Soon after, conflicts between the German colonists and the Herero herdsmen began. These were frequently disputes about access to land and water, but also the legal discrimination against the native population by the white immigrants.
Between 1893 and 1903, the Herero and Nama people’s land and cattle were progressively making their way into the hands of the German colonists. The Herero and Nama resisted expropriation over the years, but were disorganized and the Germans defeated them with ease. In 1903, the Herero people learned that they were to be placed in reservations, leaving more room for colonists to own land and prosper. In 1904, the Herero and Nama began a large rebellion that lasted until 1907, ending with the near destruction of the Herero people.

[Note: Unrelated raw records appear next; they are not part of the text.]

(** The entries that the loop of [from_lff] builds from the segments of
    a written group label, the first segment having index [i]. *)
Fixpoint read_back (level : Level) (i : nat) (xs : list triple)
    : list raw_triple :=
  match xs with
  | [] => []
  | x :: rest =>
      (Some (entry_name x), Some (entry_id x), PLevel (lff_level_at level i))
      :: read_back level (S i) rest
  end.

(** A language node below two families. *)
Definition grouped_language : Languoid :=
  sample_languoid "Upper Sorbian" "uppe1395" "language"
    [(Some "Indo-European", "indo1319", family);
     (Some "West Slavic", "west3000", family)]
    sample_TREE.

(** A node placed below the directory of [odd_tree] that holds no file. *)
Definition orphan_node : Languoid :=
  {| cfg := descriptor "Orphan" "bbbb2222" "language";
     lineage := [];
     dir := ["bbbb2222"; "aaaa1111"; "root"] |}.

(* ===================================================================== *)
(** * Part III: properties                                                *)
(* ===================================================================== *)

(** ** The identifier pattern *)

Lemma run_Eol (s : string) : Re.run Re.Eol s = if eol_ok s then [s] else [].
Proof.
  destruct s as [|c t]; [reflexivity|].
  destruct c as [[] [] [] [] [] [] [] []]; destruct t; reflexivity.
Qed.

Genocide Against the Herero and Nama People
According to some historians, “The war against the Herero and Nama was the first in which German imperialism resorted to methods of genocide.” Roughly 80,000 Herero lived in German South-West Africa at the beginning of Germany’s colonial rule over the area, while after their revolt was defeated, they numbered approximately 15,000. In a period of four years, 1904-1907, approximately 65,000 Herero and 10,000 Nama people perished.
The first phase of the genocide was characterized by widespread death from starvation and dehydration due to the prevention of the retreating Herero from leaving the Namib Desert by German forces. Once defeated, thousands of Herero and Nama were imprisoned in concentration camps, where the majority died of disease, abuse, and exhaustion.

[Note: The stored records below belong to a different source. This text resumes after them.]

(** * SurvivalNet: risk sets, dataset splits and cluster associations

    A shallow embedding of the parts of [examples/Run1.py] and
    [survivalnet/analysis/RiskCluster.py] that the specification talks
    about, and the properties proved of them.

    Conventions of the embedding.
    - numpy float arrays hold values of [NpFloat.t]: NaN, the two
      infinities, and finite values kept as exact rationals.  Rounding
      and the sign of zero are not represented; every property below is
      about counting, comparing and NaN propagation, where they play no
      part.
    - Python exceptions are values of [exn]; a computation that may raise
      returns a [result].
    - SciPy and NumPy routines whose body is numerical library code
      ([chi2.sf], [kruskalwallis], [pdist], the linkage core, [fcluster],
      [argsort], [RandomState.permutation]) are parameters of the sections
      that use them, constrained only by what their documentation
      promises. *)

From Stdlib Require Import String Ascii.
From Stdlib Require Import List ZArith QArith Qabs Qreduction Bool Arith Lia.
From Stdlib Require Import Permutation Sorted.
From Stdlib Require Floats Uint63.
Import ListNotations.
Import Corelib.Init.Datatypes.
Close Scope Q_scope.

Set Implicit Arguments.

(** ** Python exceptions *)

Inductive exn : Set :=
| ValueError
| IndexError
| UnboundLocalError.

Inductive result (A : Type) : Type :=
| Ok (a : A)
| Raise (e : exn).

Arguments Ok {A} a.
Arguments Raise {A} e.

Definition bind {A B : Type} (r : result A) (k : A -> result B) : result B :=
  match r with
  | Ok a => k a
  | Raise e => Raise e
  end.

Notation "x <- r ;; k" := (bind r (fun x => k))
  (at level 61, r at next level, right associativity).

(** Repeated case analysis on the results that a sequence of binds
    threads through. *)
Ltac step_bind :=
  match goal with
  | |- context [bind ?r _] =>
      let E := fresh "E" in destruct r eqn:E; simpl
  | H : context [bind ?r _] |- _ =>
      let E := fresh "E" in destruct r eqn:E; simpl in H
  end.

(** ** Floating point values as numpy compares them *)

Module NpFloat.

Local Open Scope Q_scope.

Inductive t : Set :=
| NaN
| PInf
| NInf
| Fin (q : Q).

Definition of_Z (z : Z) : t := Fin (inject_Z z).
Definition of_nat (n : nat) : t := of_Z (Z.of_nat n).

Definition zero : t := of_Z 0.
Definition one : t := of_Z 1.

Definition is_nan (x : t) : bool :=
  match x with NaN => true | _ => false end.

Definition neg (x : t) : t :=
  match x with
  | NaN => NaN
  | PInf => NInf
  | NInf => PInf
  | Fin q => Fin (Qred (- q))
  end.

Definition abs (x : t) : t :=
  match x with
  | NaN => NaN
  | PInf | NInf => PInf
  | Fin q => Fin (Qred (Qabs q))
  end.

Definition add (x y : t) : t :=
  match x, y with
  | NaN, _ | _, NaN => NaN
  | PInf, NInf | NInf, PInf => NaN
  | PInf, _ | _, PInf => PInf
  | NInf, _ | _, NInf => NInf
  | Fin a, Fin b => Fin (Qred (a + b))
  end.

Definition sub (x y : t) : t := add x (neg y).

(** The sign of an infinite product or quotient. *)
Definition signed_inf (positive : bool) : t :=
  if positive then PInf else NInf.

Definition inf_times (positive : bool) (q : Q) : t :=
  match q ?= 0 with
  | Eq => NaN
  | Gt => signed_inf positive
  | Lt => signed_inf (negb positive)
  end.

Definition mul (x y : t) : t :=
  match x, y with
  | NaN, _ | _, NaN => NaN
  | PInf, PInf | NInf, NInf => PInf
  | PInf, NInf | NInf, PInf => NInf
  | PInf, Fin q | Fin q, PInf => inf_times true q
  | NInf, Fin q | Fin q, NInf => inf_times false q
  | Fin a, Fin b => Fin (Qred (a * b))
  end.

(** IEEE division: [0/0] is NaN, [a/0] an infinity, [a/inf] zero. *)
Definition div (x y : t) : t :=
  match x, y with
  | NaN, _ | _, NaN => NaN
  | (PInf | NInf), (PInf | NInf) => NaN
  | Fin _, (PInf | NInf) => zero
  | PInf, Fin b => signed_inf (negb (Qle_bool b 0) || Qeq_bool b 0)
  | NInf, Fin b => signed_inf (Qle_bool b 0 && negb (Qeq_bool b 0))
  | Fin a, Fin b =>
      if Qeq_bool b 0 then
        match a ?= 0 with
        | Eq => NaN
        | Gt => PInf
        | Lt => NInf
        end
      else Fin (Qred (a / b))
  end.

(** [x == y] of numpy: false as soon as one side is NaN. *)
Definition eqb (x y : t) : bool :=
  match x, y with
  | PInf, PInf | NInf, NInf => true
  | Fin a, Fin b => Qeq_bool a b
  | _, _ => false
  end.

(** [x < y] of numpy: false as soon as one side is NaN. *)
Definition ltb (x y : t) : bool :=
  match x, y with
  | NaN, _ | _, NaN => false
  | _, NInf => false
  | NInf, _ => true
  | PInf, _ => false
  | _, PInf => true
  | Fin a, Fin b => negb (Qle_bool b a)
  end.

(** [x > y]. *)
Definition gtb (x y : t) : bool := ltb y x.

(** The order numpy sorts by: ascending, every NaN after every number. *)
Definition sort_leb (x y : t) : bool :=
  match x, y with
  | _, NaN => true
  | NaN, _ => false
  | NInf, _ => true
  | _, NInf => false
  | _, PInf => true
  | PInf, _ => false
  | Fin a, Fin b => Qle_bool a b
  end.

Definition sum (l : list t) : t := fold_left add l zero.

End NpFloat.

(** ** Python strings *)

Module PyStr.

Local Open Scope Z_scope.

(** [str.rfind(s, c)] for a one-character needle: the highest index at
    which [c] occurs, or [-1]. *)
Fixpoint rfind_from (s : string) (c : ascii) (i last : Z) : Z :=
  match s with
  | EmptyString => last
  | String a s' => rfind_from s' c (i + 1) (if Ascii.eqb a c then i else last)
  end.

Definition rfind (s : string) (c : ascii) : Z := rfind_from s c 0 (-1).

Fixpoint drop (n : nat) (s : string) : string :=
  match n, s with
  | O, _ => s
  | S _, EmptyString => EmptyString
  | S n', String _ s' => drop n' s'
  end.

During the Herero genocide Eugen Fischer, a German scientist, came to the concentration camps to conduct medical experiments on race, using children of Herero people and mulatto children of Herero women and German men as test subjects. Together with Theodor Mollison he also experimented upon Herero prisoners. Those experiments included sterilization and injection of smallpox, typhus, and tuberculosis. The numerous mixed offspring upset the German colonial administration, which was concerned with maintaining “racial purity.” Eugen Fischer studied 310 mixed-race children, calling them “bastards” of “lesser racial quality.” Fischer also subjected them to numerous racial tests such as head and body measurements and eye and hair examinations. In conclusion of his studies he advocated genocide of alleged “inferior races” stating that “whoever thinks thoroughly the notion of race, can not arrive at a different conclusion.” Fischer’s torment of the children was part of a wider history of abusing Africans for experiments, and echoed earlier actions by German anthropologists who stole skeletons and bodies from African graveyards and took them to Europe for research or sale.

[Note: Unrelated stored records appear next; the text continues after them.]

Definition calculate_tax_in (income : num) (brackets : list bracket) : num :=
  fold_left (tax_step income) brackets (nlit 0).

Definition calculate_tax (income : num) (year : string) : num :=
  calculate_tax_in income (brackets_of year).

(** An entry of the breakdown: the four display strings, under the keys
    ["Tranche"], ["Taux"], ["Revenu Imposable"] and ["Montant d'Impôt"], and
    the raw tax under ["tax_amount_raw"]. *)
Record entry : Type := {
  Tranche : string;
  Taux : string;
  Revenu_Imposable : string;
  Montant_d_Impot : string;
  tax_amount_raw : num
}.

Definition bracket_name (b : bracket) : string :=
  match b_max b with
  | Inf => (nformat true 0 (b_min b) ++ " $ +")%string
  | Fin u => (nformat true 0 (b_min b) ++ " $ - " ++ nformat true 0 u ++ " $")%string
  end.

(** The dictionary appended for a bracket the income reaches into. (The
    loop also assigns a variable [max_val] that it never reads.) *)
Definition entry_of (income : num) (b : bracket) : entry :=
  {| Tranche := bracket_name b;
     Taux := (nformat false 0 (nmul (b_rate b) (nlit 100)) ++ "%")%string;
     Revenu_Imposable := (nformat true 2 (taxable_in_bracket income b) ++ " $")%string;
     Montant_d_Impot := (nformat true 2 (tax_in_bracket income b) ++ " $")%string;
     tax_amount_raw := tax_in_bracket income b |}.

(** One iteration of the loop of [get_bracket_breakdown], on the list built
    so far. *)
Definition breakdown_step (income : num) (breakdown : list entry) (b : bracket)
  : list entry :=
  if ngt income (b_min b)
  then breakdown ++ [entry_of income b]
  else breakdown.

Definition get_bracket_breakdown_in (income : num) (brackets : list bracket)
  : list entry :=
  fold_left (breakdown_step income) brackets [].

Definition get_bracket_breakdown (income : num) (year : string) : list entry :=
  get_bracket_breakdown_in income (brackets_of year).

(** Adding up a column of numbers from [0], left to right. *)
Definition total (xs : list num) : num := fold_left nadd xs (nlit 0).

(** The figures of the summary panel, computed by the page from the gross
    income and the totals of deductions and credits once [income > 0]. *)
Record summary : Type := {
  taxable_income : num;
  gross_tax : num;
  total_tax : num;
  effective_rate : num;
  net_income : num
}.

Definition summarize (income total_deductions total_credits : num)
  : option summary :=
  if ngt income (nlit 0) then
    let taxable_income := py_max (nlit 0) (nsub income total_deductions) in
    let gross_tax := calculate_tax taxable_income "2025" in
    let total_tax := py_max (nlit 0) (nsub gross_tax total_credits) in
    let effective_rate :=
      if ngt income (nlit 0)
      then nmul (ndiv total_tax income) (nlit 100)
      else nlit 0 in
    let net_income := nsub income total_tax in
    Some {| taxable_income := taxable_income;
            gross_tax := gross_tax;
            total_tax := total_tax;
            effective_rate := effective_rate;
            net_income := net_income |}
  else None.

(** The texts of a row, as the table widget shows them. *)
Definition row_text (e : entry) : string * string * string * string :=
  (Tranche e, Taux e, Revenu_Imposable e, Montant_d_Impot e).

(** [f"{x:,.2f} $"] and [f"{x:.2f}%"], the texts of the metrics. *)
Definition display_money (x : num) : string :=
  (nformat true 2 x ++ " $")%string.

Definition display_rate (x : num) : string :=
  (nformat false 2 x ++ "%")%string.

(** The keys of the registry. *)
Definition registered_years : list string :=
  ["2025"; "2024"; "2023"; "2022"]%string.

(** The algorithm as the specification words it: the brackets whose lower
    bound lies strictly below the income, in table order, each contributing
    [(min(income, upper) - lower) * rate]; the tax is the sum of the
    contributions. *)
Definition reaches_into (income : num) (b : bracket) : bool :=
  nlt (b_min b) income.

Definition marginal_stacking (income : num) (brackets : list bracket) : num :=
  total (map (fun b => nmul (nsub (min_bound income (b_max b)) (b_min b)) (b_rate b))
             (List.filter (reaches_into income) brackets)).

End Engine.

Arguments bound : clear implicits.
Arguments bracket : clear implicits.
Arguments entry : clear implicits.
Arguments summary : clear implicits.

(** ** The rest of the page: charts, scenarios and years *)

(** Python's [sorted] on strings: the ascending arrangement of the list
    under the code-point order, which on strings is a total order with equal
    elements identical, so that any sorting algorithm yields it. *)
Definition str_le (a b : string) : Prop := String.leb a b = true.

#[export] Instance str_le_dec : RelDecision str_le.
Proof. intros a b. unfold str_le. apply _. Defined.

Definition sorted (l : list string) : list string := merge_sort str_le l.

(** [enumerate(l)] *)
Definition enumerate {A : Type} (l : list A) : list (nat * A) :=
  combine (seq 0 (length l)) l.

(** The sign flag of [f"{x:+.2f}"], on the text without it: a minus sign is
    already there, anything else gets a plus. *)
Definition with_sign (s : string) : string :=
  match s with
  | String "-" _ => s
  | _ => ("+" ++ s)%string
  end.

Definition color_palette : list string :=
  ["#FFB6C1"; "#FFD700"; "#87CEEB"; "#98FB98"; "#FFA07A"]%string.

Section Pages.
Context {num : Type} {N : Number num}.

In 1985, the United Nations’ Whitaker Report classified the aftermath as an attempt to exterminate the Herero and Nama peoples of South-West Africa, and therefore one of the earliest attempts at genocide in the 20th century. In 2004, the German government recognized and apologized for the events, but ruled out financial compensation for the victims’ descendants. In July 2015, the German government and the speaker of the Bundestag officially called the events a “genocide” and “part of a race war.” However it has refused to consider reparations.
In recent years scholars have debated the “continuity thesis” that links German colonialist brutalities to the treatment of Jews, Poles, and Russians during World War II. Some historians argue that Germany’s role in Africa gave rise to an emphasis on racial superiority at home, which in turn was used by the Nazis. Other scholars, however, are skeptical and challenge the continuity thesis.